◆ **Try it**
Restate word for word the lines of the entries below, starting with the line that holds "Definition MHz : result" and ending with the line that holds "(** ** [assert_pll_clock] *)", and no others.

Collected data:
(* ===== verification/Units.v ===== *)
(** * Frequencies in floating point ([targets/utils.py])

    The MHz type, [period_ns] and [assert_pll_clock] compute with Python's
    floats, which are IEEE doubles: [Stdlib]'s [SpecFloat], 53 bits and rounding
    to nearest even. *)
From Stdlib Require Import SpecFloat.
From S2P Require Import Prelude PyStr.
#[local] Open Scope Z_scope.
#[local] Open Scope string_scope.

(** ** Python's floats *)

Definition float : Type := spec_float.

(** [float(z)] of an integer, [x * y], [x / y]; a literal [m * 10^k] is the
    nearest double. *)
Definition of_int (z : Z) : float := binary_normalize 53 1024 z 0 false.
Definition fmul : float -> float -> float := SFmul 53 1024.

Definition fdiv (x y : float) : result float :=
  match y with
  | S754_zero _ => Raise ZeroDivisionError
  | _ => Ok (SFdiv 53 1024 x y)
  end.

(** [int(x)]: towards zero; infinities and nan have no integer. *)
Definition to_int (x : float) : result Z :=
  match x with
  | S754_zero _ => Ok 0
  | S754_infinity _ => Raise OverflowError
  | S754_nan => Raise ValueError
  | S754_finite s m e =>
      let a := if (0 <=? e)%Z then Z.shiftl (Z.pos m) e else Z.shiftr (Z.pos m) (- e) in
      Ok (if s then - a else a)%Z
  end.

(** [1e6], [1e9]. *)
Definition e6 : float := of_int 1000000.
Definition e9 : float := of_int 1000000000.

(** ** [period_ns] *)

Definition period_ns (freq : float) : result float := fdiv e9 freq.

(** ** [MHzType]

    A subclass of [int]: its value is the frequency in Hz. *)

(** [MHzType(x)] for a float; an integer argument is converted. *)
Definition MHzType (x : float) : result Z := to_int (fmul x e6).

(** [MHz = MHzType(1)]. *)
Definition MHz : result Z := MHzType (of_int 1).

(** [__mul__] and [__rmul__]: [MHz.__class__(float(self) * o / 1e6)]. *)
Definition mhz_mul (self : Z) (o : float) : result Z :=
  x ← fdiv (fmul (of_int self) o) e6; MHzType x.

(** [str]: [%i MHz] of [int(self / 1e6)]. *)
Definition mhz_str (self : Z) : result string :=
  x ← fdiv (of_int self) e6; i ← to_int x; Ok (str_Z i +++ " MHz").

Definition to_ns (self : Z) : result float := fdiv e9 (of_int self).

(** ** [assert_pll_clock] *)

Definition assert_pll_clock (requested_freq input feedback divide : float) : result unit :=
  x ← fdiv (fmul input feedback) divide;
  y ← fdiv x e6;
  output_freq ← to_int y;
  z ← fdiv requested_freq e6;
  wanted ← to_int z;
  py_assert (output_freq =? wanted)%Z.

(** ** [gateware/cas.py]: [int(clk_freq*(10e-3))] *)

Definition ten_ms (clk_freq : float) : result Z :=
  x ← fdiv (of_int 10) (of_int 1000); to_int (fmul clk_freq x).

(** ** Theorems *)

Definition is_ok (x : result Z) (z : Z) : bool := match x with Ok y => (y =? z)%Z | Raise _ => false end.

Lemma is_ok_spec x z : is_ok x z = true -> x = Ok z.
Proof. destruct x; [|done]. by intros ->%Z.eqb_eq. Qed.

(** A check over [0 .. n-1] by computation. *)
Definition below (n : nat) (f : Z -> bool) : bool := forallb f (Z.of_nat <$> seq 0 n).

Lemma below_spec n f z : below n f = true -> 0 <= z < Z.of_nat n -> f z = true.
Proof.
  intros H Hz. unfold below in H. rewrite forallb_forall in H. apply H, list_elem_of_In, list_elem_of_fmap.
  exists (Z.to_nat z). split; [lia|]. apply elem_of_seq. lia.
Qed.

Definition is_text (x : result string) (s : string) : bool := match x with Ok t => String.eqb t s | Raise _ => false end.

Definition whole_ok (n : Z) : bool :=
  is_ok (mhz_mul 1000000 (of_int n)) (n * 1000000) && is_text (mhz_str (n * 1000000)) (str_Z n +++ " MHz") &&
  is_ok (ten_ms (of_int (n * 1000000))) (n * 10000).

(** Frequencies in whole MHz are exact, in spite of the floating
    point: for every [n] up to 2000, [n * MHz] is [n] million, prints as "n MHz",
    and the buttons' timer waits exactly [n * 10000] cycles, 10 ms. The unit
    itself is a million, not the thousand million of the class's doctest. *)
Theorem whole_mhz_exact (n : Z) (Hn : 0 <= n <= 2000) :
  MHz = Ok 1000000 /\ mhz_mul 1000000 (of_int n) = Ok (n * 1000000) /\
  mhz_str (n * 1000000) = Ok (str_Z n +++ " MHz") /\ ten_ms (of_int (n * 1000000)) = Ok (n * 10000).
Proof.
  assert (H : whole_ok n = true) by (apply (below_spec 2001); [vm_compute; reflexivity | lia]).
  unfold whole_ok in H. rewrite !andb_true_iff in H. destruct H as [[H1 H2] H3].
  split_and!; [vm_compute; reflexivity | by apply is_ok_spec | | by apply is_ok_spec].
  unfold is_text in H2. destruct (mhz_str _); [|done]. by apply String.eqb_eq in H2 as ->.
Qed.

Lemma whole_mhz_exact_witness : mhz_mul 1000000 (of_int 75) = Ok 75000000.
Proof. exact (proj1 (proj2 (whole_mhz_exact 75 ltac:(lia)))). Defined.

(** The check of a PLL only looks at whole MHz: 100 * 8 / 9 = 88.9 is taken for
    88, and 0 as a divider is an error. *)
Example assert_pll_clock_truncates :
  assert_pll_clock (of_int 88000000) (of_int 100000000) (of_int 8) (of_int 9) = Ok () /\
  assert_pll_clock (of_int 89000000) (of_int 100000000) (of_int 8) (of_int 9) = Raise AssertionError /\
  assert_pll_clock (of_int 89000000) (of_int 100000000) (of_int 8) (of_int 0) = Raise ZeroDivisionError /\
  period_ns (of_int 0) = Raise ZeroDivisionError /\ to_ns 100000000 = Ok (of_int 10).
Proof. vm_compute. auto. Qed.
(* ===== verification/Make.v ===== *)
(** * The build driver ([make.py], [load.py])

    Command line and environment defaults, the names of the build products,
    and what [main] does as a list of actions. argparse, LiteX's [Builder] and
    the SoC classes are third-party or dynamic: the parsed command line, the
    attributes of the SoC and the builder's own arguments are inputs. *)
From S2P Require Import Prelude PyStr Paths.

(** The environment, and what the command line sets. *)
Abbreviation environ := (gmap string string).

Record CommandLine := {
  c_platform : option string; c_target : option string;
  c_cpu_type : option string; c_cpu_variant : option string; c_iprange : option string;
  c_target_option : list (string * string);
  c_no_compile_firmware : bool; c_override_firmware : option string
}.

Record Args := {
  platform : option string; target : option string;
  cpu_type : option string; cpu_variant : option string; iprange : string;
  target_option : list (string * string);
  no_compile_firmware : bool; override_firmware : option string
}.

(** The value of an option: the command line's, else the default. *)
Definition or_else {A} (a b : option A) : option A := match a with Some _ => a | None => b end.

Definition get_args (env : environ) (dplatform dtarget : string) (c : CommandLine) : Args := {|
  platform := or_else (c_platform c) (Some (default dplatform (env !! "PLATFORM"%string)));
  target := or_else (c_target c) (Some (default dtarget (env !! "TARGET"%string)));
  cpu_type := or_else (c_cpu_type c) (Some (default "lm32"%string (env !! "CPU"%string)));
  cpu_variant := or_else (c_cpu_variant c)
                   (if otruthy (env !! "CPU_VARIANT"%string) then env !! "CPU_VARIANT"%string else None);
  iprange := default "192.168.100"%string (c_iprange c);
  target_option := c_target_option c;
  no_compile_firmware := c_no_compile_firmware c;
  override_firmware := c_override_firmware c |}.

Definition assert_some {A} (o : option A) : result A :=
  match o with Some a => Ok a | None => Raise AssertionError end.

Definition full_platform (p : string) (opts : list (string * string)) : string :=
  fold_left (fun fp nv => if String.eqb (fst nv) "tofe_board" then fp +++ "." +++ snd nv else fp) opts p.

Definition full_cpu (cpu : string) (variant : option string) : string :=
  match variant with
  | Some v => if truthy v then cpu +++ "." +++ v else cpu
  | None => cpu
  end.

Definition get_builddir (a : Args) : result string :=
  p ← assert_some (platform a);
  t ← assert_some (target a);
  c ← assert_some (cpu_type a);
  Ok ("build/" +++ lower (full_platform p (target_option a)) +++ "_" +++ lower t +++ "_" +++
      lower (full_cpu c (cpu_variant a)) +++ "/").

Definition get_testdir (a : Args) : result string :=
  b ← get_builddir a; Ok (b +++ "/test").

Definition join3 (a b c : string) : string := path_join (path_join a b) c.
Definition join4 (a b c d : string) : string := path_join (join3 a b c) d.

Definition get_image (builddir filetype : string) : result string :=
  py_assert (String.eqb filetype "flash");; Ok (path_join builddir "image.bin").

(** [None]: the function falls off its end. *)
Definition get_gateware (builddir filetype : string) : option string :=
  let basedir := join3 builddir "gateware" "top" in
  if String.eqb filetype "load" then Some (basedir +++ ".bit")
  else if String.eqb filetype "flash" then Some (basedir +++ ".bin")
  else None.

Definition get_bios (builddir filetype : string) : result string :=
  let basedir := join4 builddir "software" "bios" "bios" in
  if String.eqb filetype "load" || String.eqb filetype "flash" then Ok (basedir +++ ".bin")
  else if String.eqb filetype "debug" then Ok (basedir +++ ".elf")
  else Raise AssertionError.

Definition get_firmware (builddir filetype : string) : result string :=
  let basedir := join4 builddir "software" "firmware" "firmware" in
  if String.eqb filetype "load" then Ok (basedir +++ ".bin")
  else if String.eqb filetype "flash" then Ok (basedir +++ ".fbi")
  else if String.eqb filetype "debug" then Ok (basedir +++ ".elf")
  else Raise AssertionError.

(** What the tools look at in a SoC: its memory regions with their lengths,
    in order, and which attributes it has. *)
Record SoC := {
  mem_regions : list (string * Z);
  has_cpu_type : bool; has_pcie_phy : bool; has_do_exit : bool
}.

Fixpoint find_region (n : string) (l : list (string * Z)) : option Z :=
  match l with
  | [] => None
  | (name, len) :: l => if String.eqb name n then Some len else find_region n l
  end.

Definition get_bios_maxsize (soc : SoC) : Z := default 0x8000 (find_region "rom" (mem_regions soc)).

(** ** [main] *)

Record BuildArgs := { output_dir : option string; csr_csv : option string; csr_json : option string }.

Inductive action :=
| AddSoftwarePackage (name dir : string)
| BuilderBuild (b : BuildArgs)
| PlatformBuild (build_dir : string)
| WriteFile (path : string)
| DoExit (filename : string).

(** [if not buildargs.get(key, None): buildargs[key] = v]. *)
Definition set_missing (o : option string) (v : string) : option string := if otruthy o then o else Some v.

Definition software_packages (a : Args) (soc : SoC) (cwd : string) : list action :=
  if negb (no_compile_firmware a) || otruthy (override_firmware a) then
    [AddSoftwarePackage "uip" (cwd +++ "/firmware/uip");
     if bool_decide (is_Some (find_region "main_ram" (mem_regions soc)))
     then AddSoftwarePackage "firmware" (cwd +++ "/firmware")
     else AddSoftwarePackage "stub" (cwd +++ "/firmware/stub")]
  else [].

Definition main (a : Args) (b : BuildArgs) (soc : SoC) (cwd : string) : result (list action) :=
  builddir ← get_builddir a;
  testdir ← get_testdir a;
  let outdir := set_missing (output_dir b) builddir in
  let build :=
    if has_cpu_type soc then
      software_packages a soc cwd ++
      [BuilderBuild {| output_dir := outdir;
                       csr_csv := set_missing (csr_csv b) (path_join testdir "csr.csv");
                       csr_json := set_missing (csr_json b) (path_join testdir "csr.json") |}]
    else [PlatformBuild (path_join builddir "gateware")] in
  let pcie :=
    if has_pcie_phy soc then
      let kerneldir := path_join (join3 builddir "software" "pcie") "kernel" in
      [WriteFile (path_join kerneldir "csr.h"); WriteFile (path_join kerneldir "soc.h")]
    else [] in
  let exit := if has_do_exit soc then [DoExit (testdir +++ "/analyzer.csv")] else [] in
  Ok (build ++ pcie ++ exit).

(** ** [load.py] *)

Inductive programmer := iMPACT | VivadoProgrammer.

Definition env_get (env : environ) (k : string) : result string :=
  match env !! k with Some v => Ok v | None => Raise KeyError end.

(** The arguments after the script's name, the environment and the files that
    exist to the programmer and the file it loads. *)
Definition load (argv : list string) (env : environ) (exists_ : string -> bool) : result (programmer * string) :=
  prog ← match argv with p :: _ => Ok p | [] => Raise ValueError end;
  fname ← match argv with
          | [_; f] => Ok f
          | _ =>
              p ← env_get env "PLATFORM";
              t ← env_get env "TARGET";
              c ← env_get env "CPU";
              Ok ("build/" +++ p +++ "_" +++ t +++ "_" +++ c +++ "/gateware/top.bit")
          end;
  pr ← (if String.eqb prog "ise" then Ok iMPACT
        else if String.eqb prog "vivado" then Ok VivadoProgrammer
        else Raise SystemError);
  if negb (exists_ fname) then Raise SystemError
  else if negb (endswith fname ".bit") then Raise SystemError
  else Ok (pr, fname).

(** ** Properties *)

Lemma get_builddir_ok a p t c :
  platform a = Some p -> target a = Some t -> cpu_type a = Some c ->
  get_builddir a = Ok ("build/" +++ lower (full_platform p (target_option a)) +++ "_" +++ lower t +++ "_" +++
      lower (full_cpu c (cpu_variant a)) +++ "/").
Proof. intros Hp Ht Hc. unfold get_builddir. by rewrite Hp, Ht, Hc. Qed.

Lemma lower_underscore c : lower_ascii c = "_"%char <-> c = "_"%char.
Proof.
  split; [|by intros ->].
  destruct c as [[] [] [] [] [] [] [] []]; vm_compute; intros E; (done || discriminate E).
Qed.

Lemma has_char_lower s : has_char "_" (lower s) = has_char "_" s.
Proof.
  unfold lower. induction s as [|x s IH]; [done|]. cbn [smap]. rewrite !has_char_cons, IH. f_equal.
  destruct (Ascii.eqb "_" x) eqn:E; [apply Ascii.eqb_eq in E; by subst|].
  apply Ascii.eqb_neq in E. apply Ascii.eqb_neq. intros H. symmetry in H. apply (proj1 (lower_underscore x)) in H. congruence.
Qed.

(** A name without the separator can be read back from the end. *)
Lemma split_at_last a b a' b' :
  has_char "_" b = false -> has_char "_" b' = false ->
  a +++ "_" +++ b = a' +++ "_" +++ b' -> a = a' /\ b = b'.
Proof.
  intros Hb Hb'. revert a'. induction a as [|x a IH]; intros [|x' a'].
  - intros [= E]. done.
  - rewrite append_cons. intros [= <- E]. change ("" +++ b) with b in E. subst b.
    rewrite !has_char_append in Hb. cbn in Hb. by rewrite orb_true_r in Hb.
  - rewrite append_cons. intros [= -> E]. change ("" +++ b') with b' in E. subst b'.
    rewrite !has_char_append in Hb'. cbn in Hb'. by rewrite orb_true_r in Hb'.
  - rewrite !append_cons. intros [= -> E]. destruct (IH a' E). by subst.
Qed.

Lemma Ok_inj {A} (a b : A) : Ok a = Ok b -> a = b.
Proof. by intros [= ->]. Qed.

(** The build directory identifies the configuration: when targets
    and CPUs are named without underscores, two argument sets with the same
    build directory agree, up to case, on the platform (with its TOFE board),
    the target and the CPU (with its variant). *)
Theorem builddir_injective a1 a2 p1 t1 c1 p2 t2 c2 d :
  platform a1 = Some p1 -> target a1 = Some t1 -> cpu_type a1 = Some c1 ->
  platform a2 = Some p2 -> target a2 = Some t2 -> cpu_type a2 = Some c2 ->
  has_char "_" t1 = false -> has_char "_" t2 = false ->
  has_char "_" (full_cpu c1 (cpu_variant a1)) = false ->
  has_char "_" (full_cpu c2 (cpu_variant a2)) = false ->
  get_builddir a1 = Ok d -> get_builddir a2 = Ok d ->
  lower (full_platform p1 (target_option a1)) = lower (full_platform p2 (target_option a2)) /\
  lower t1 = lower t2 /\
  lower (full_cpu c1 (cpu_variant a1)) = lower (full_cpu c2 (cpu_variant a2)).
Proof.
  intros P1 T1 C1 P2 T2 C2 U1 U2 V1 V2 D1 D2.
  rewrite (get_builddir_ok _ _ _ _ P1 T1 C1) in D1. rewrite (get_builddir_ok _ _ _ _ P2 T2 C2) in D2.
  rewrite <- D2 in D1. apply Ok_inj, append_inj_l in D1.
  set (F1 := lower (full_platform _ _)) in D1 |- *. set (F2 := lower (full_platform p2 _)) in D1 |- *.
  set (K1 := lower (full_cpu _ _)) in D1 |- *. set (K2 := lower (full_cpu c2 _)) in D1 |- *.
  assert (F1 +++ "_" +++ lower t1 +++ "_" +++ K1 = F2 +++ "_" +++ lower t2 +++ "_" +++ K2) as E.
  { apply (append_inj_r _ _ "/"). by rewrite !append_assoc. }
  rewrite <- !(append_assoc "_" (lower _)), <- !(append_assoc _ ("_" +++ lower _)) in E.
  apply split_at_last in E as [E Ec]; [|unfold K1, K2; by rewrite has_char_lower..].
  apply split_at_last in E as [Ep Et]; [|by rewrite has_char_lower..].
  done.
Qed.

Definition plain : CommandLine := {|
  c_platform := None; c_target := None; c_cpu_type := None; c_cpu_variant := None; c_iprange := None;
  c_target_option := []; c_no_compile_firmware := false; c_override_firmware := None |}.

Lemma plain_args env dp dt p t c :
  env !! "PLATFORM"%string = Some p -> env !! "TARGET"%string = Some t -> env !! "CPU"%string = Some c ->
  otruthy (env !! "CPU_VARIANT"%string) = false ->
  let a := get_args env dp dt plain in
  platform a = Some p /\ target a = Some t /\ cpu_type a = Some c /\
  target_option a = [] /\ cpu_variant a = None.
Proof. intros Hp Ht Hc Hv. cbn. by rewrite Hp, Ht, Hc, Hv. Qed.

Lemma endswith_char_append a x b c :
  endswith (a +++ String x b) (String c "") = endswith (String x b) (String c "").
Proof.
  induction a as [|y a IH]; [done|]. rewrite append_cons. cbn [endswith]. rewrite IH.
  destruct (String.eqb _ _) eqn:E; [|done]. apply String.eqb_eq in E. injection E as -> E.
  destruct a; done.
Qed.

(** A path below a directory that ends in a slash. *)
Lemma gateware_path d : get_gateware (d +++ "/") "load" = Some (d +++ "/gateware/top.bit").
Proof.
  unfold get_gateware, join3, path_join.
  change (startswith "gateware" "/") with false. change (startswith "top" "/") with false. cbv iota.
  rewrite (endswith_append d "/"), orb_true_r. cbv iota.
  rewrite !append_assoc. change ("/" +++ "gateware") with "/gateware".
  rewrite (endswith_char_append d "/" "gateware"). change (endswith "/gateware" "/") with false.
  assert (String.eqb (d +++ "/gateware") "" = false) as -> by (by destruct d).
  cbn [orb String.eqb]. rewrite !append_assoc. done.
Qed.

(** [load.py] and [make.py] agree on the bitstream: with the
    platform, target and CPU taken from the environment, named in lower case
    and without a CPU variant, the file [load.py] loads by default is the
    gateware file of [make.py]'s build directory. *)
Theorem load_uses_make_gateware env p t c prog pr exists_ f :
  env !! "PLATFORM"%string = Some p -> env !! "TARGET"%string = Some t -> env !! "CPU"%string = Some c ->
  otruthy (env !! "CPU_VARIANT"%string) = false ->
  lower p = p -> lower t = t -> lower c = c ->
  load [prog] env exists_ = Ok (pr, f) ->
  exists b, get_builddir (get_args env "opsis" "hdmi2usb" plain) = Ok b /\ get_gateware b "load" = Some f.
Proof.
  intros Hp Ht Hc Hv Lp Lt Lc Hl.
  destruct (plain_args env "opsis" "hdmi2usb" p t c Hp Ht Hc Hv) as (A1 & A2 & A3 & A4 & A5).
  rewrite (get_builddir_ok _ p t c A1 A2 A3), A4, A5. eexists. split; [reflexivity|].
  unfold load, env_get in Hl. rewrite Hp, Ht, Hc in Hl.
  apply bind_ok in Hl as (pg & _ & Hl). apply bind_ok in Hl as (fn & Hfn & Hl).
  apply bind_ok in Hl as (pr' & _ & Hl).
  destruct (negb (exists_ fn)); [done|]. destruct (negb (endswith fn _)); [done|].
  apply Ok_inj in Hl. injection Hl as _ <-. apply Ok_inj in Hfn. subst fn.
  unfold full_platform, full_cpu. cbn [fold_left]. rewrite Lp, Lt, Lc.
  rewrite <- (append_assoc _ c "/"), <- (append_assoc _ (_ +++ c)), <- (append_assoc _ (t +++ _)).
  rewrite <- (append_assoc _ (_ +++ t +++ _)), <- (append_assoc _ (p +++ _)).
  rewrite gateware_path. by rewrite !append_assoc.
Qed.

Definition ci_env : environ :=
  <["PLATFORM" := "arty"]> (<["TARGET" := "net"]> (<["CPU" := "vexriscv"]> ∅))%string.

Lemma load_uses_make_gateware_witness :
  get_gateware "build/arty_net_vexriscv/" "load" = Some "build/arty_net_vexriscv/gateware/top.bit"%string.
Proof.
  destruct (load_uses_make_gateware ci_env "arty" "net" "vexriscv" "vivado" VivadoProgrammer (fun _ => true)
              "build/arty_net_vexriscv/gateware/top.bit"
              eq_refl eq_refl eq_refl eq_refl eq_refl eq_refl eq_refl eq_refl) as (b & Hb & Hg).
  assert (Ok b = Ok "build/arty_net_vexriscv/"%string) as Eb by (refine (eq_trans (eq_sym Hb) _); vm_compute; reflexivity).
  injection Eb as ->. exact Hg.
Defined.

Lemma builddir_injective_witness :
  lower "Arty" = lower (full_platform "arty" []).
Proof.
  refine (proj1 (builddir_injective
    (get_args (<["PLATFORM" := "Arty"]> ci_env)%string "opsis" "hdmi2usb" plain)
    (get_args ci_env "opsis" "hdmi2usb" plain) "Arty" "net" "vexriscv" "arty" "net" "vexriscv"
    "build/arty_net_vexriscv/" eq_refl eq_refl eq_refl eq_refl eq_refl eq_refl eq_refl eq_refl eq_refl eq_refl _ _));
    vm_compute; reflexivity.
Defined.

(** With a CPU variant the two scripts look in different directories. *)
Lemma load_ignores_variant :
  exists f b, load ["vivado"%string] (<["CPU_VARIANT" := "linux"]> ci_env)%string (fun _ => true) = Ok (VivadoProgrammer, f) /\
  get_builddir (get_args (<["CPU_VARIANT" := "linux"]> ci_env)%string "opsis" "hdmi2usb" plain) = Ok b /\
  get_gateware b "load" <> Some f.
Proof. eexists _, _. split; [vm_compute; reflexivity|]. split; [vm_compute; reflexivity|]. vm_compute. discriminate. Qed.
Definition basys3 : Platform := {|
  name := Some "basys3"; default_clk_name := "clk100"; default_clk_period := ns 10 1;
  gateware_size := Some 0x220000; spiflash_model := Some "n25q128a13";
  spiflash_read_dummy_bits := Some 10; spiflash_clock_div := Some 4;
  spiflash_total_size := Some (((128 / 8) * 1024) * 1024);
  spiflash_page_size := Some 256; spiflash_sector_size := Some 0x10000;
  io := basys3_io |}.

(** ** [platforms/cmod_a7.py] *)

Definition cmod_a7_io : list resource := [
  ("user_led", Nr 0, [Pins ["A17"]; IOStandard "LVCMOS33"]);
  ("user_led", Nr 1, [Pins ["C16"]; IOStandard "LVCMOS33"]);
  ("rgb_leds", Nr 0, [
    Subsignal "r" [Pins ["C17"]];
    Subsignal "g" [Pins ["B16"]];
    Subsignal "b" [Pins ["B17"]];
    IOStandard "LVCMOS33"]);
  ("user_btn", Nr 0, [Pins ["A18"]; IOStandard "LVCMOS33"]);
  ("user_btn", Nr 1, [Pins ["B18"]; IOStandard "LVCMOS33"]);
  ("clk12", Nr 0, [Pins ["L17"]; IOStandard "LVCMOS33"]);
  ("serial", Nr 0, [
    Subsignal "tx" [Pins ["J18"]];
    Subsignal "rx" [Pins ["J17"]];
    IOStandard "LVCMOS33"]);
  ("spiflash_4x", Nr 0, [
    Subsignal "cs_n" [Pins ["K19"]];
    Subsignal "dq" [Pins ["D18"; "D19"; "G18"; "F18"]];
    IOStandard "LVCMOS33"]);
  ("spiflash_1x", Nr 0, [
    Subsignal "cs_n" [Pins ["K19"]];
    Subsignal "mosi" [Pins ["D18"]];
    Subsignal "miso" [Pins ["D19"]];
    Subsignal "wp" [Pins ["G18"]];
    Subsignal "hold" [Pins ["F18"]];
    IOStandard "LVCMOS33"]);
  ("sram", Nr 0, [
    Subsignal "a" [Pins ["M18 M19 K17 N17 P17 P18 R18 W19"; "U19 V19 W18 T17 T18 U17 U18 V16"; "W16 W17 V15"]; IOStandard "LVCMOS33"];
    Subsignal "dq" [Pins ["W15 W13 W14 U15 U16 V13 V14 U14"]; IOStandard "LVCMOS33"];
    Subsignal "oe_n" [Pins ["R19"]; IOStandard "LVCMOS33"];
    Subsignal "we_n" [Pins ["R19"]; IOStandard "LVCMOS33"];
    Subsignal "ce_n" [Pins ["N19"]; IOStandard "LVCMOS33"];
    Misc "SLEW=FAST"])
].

◆ **Response box**
Definition MHz : result Z := MHzType (of_int 1).

(** [__mul__] and [__rmul__]: [MHz.__class__(float(self) * o / 1e6)]. *)
Definition mhz_mul (self : Z) (o : float) : result Z :=
  x ← fdiv (fmul (of_int self) o) e6; MHzType x.

(** [str]: [%i MHz] of [int(self / 1e6)]. *)
Definition mhz_str (self : Z) : result string :=
  x ← fdiv (of_int self) e6; i ← to_int x; Ok (str_Z i +++ " MHz").

Definition to_ns (self : Z) : result float := fdiv e9 (of_int self).

(** ** [assert_pll_clock] *)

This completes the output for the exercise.